International Mother Language Day
The 21st of February is of special significance to the people of Bangladesh. Each year, on this date, the country commemorates International Mother Language Day in recognition of the preservation of Bangla as the official language of Bangladesh. At the request of the people of Bangladesh and after investigating the matter, UNESCO declared the 21st of February each year to be International Mother Language Day on a world-wide scale among United Nations member countries. What makes the 21st of February so special?
The events leading up to the adoption of the 21st of February as International Mother Language Day started when the Governor General of Pakistan, Mohammed Ali Jinnah, declared at a public meeting on 21 March 1948 that Urdu would be the only official language for both east and west Pakistan. The majority of the people living in eastern Pakistan were Bangla-speaking and therefore protested against this declaration. A student meeting called for a strike on 21 February, a move which the Pakistani government would not tolerate. Five of the students who were campaigning for Bangla to be recognized as one of the state languages of Pakistan were shot and killed by police. The slain students are seen as martyrs for their cause, which turned out to be the beginning of Bangladesh’s struggle for independence.

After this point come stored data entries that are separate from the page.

(** X14.  A poll that reads the register value [v], made with the
    accumulators within their limits: the low seven bits of each byte of
    [v] are a two's complement delta, added to the accumulator and clipped
    to [[-127, 127]] on both sides; bits 15 and 7 are the buttons, pressed
    when clear. *)
Theorem poll_decodes (wait : nat -> Z) (v : Z) (st : mouse_state) :
  ADBRead16 wait = Some v -> accumulators_in_range st ->
  let st' := snd (ADBPollMouse wait st) in
  fst (ADBPollMouse wait st) = 1
  /\ AccumulatedX st' = clamp (AccumulatedX st + adb_delta (v mod 128))
  /\ AccumulatedY st' = clamp (AccumulatedY st + adb_delta ((v / 256) mod 128))
  /\ -64 <= adb_delta (v mod 128) <= 63
  /\ -64 <= adb_delta ((v / 256) mod 128) <= 63
  /\ Button1State st' = (if Z.testbit v 15 then 0 else 1)
  /\ Button2State st' = (if Z.testbit v 7 then 0 else 1).
Proof.
  intros Hv [Hx Hy]. cbv zeta. unfold ADBPollMouse. rewrite Hv. cbn [fst snd].
  unfold parse_register. cbn [AccumulatedX AccumulatedY Button1State Button2State].
  rewrite field_x_mod, field_y_mod.
  pose proof (Z.mod_pos_bound v 128 ltac:(lia)) as Hfx.
  pose proof (Z.mod_pos_bound (v / 256) 128 ltac:(lia)) as Hfy.
  split; [reflexivity|].
  split; [apply accumulate_clamp; assumption|].
  split; [apply accumulate_clamp; assumption|].
  split; [apply adb_delta_range; exact Hfx|].
  split; [apply adb_delta_range; exact Hfy|].
  change 0x8000 with (2 ^ 15). change 0x0080 with (2 ^ 7).
  rewrite !land_pow2 by lia.
  split; [destruct (Z.testbit v 15) | destruct (Z.testbit v 7)]; reflexivity.
Qed.

Lemma poll_decodes_witness :
  AccumulatedX (snd (ADBPollMouse (line_sending 0x057E) mouse_reset))
  = clamp (0 + adb_delta (0x057E mod 128))
  /\ Button1State (snd (ADBPollMouse (line_sending 0x057E) mouse_reset)) = 1.
Proof.
  assert (Hr : accumulators_in_range mouse_reset)
    by (unfold accumulators_in_range, ACCUMULATED_MIN, ACCUMULATED_MAX; cbn; lia).
  destruct (poll_decodes (line_sending 0x057E) 0x057E mouse_reset
              ltac:(vm_compute; reflexivity) Hr) as (_ & Hx & _ & _ & _ & Hb & _).
  split; [exact Hx | exact Hb].
Defined.

(** *** The mouse report *)

Lemma buttons_binary_poll wait st :
  (Button1State st = 0 \/ Button1State st = 1) ->
  (Button2State st = 0 \/ Button2State st = 1) ->
  let st' := snd (ADBPollMouse wait st) in
  (Button1State st' = 0 \/ Button1State st' = 1)
  /\ (Button2State st' = 0 \/ Button2State st' = 1).
Proof.
  intros H1 H2. cbv zeta. unfold ADBPollMouse.
  destruct (ADBRead16 wait) as [v|]; cbn [snd]; [|split; assumption].
  unfold parse_register. cbn [Button1State Button2State].
  split; [destruct (Z.land v 0x8000 =? 0) | destruct (Z.land v 0x0080 =? 0)]; auto.
Qed.

Lemma poll_range wait st :
  accumulators_in_range st -> accumulators_in_range (snd (ADBPollMouse wait st)).
Proof. intros H. exact (mouse_step_range st (Poll wait) H). Qed.

Lemma mouse_tasks_inv es fs :
  accumulators_in_range (mouse fs) ->
  (Button1State (mouse fs) = 0 \/ Button1State (mouse fs) = 1) ->
  (Button2State (mouse fs) = 0 \/ Button2State (mouse fs) = 1) ->
  let fs' := mouse_tasks es fs in
  accumulators_in_range (mouse fs')
  /\ (Button1State (mouse fs') = 0 \/ Button1State (mouse fs') = 1)
  /\ (Button2State (mouse fs') = 0 \/ Button2State (mouse fs') = 1).
Proof.
  cbv zeta. unfold mouse_tasks. revert fs.
  induction es as [|[wait ready] es IH]; intros fs Hr H1 H2; cbn [foldl fst snd].
  - exact (conj Hr (conj H1 H2)).
  - pose proof (poll_range wait _ Hr) as Hr'.
    destruct (buttons_binary_poll wait _ H1 H2) as [H1' H2']. cbv zeta in *.
    apply IH; unfold Mouse_HID_Task; cbn [negb]; destruct ready; cbn [fst mouse];
      try assumption.
    unfold accumulators_in_range, reset_accumulators, ACCUMULATED_MIN, ACCUMULATED_MAX.
    cbn [AccumulatedX AccumulatedY]. lia.
Qed.

(** X15.  Along any run of the mouse task from reset, whatever the line
    and the endpoint do, a report that is written carries the accumulated
    movement exactly: the conversion to [int8_t] never truncates, the
    movement lies in [[-127, 127]], and the button byte is
    [Button1State + 2 * Button2State], between 0 and 3. *)
Theorem mouse_report_exact (es : list ((nat -> Z) * bool)) (wait : nat -> Z)
    (rep : USB_MouseReport_Data_t) :
  let fs := mouse_tasks es firmware_reset in
  snd (Mouse_HID_Task true wait true fs) = Some rep ->
  let before := snd (ADBPollMouse wait (mouse fs)) in
  X rep = AccumulatedX before /\ Y rep = AccumulatedY before
  /\ ACCUMULATED_MIN <= X rep <= ACCUMULATED_MAX
  /\ ACCUMULATED_MIN <= Y rep <= ACCUMULATED_MAX
  /\ Button rep = Button1State before + 2 * Button2State before
  /\ 0 <= Button rep <= 3.
Proof.
  cbv zeta. rewrite mouse_report_emitted. cbn [andb]. intros [= <-].
  destruct (mouse_tasks_inv es firmware_reset) as (Hr & H1 & H2).
  { unfold accumulators_in_range, ACCUMULATED_MIN, ACCUMULATED_MAX. cbn. lia. }
  { left. reflexivity. }
  { left. reflexivity. }
  cbv zeta in *.
  pose proof (poll_range wait _ Hr) as [Hx Hy].
  destruct (buttons_binary_poll wait _ H1 H2) as [H1' H2']. cbv zeta in *.
  unfold build_mouse_report. cbn [X Y Button].
  unfold ACCUMULATED_MIN, ACCUMULATED_MAX in *.
  rewrite !s8_small by lia.
  split; [reflexivity|]. split; [reflexivity|]. split; [exact Hx|]. split; [exact Hy|].
  destruct H1' as [-> | ->], H2' as [-> | ->];
    (split; [reflexivity | vm_compute; split; discriminate]).
Qed.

Each year the 21st of February was commemorated as Language Martyrs Day in Bangladesh and other parts of the world that have sizeable groups of Bangla-speaking people. In 1999 the proposal was made to UNESCO to create International Mother Language Day in the belief that a culture of peace can only really flourish where each individual enjoys the right to communicate freely in their mother language in all aspects of their lives. UNESCO supports this conviction, as well as the belief that there should be cultural and linguistic diversity in education and the preservation of languages in danger of dying out. So at the 30th session of the General Conference of UNESCO in 1999 the decision was taken to launch International Mother Language Day throughout the world.
In Bangladesh, International Mother Language Day is commemorated with events taking place primarily around the Language Martyr’s Monument in Dhaka. Many people bring flowers, mainly in red and yellow, which are spread out in front of the monument. It is a solemn day as respect is paid to the martyrs who brought to the world’s attention the necessity of keeping marginalized languages alive.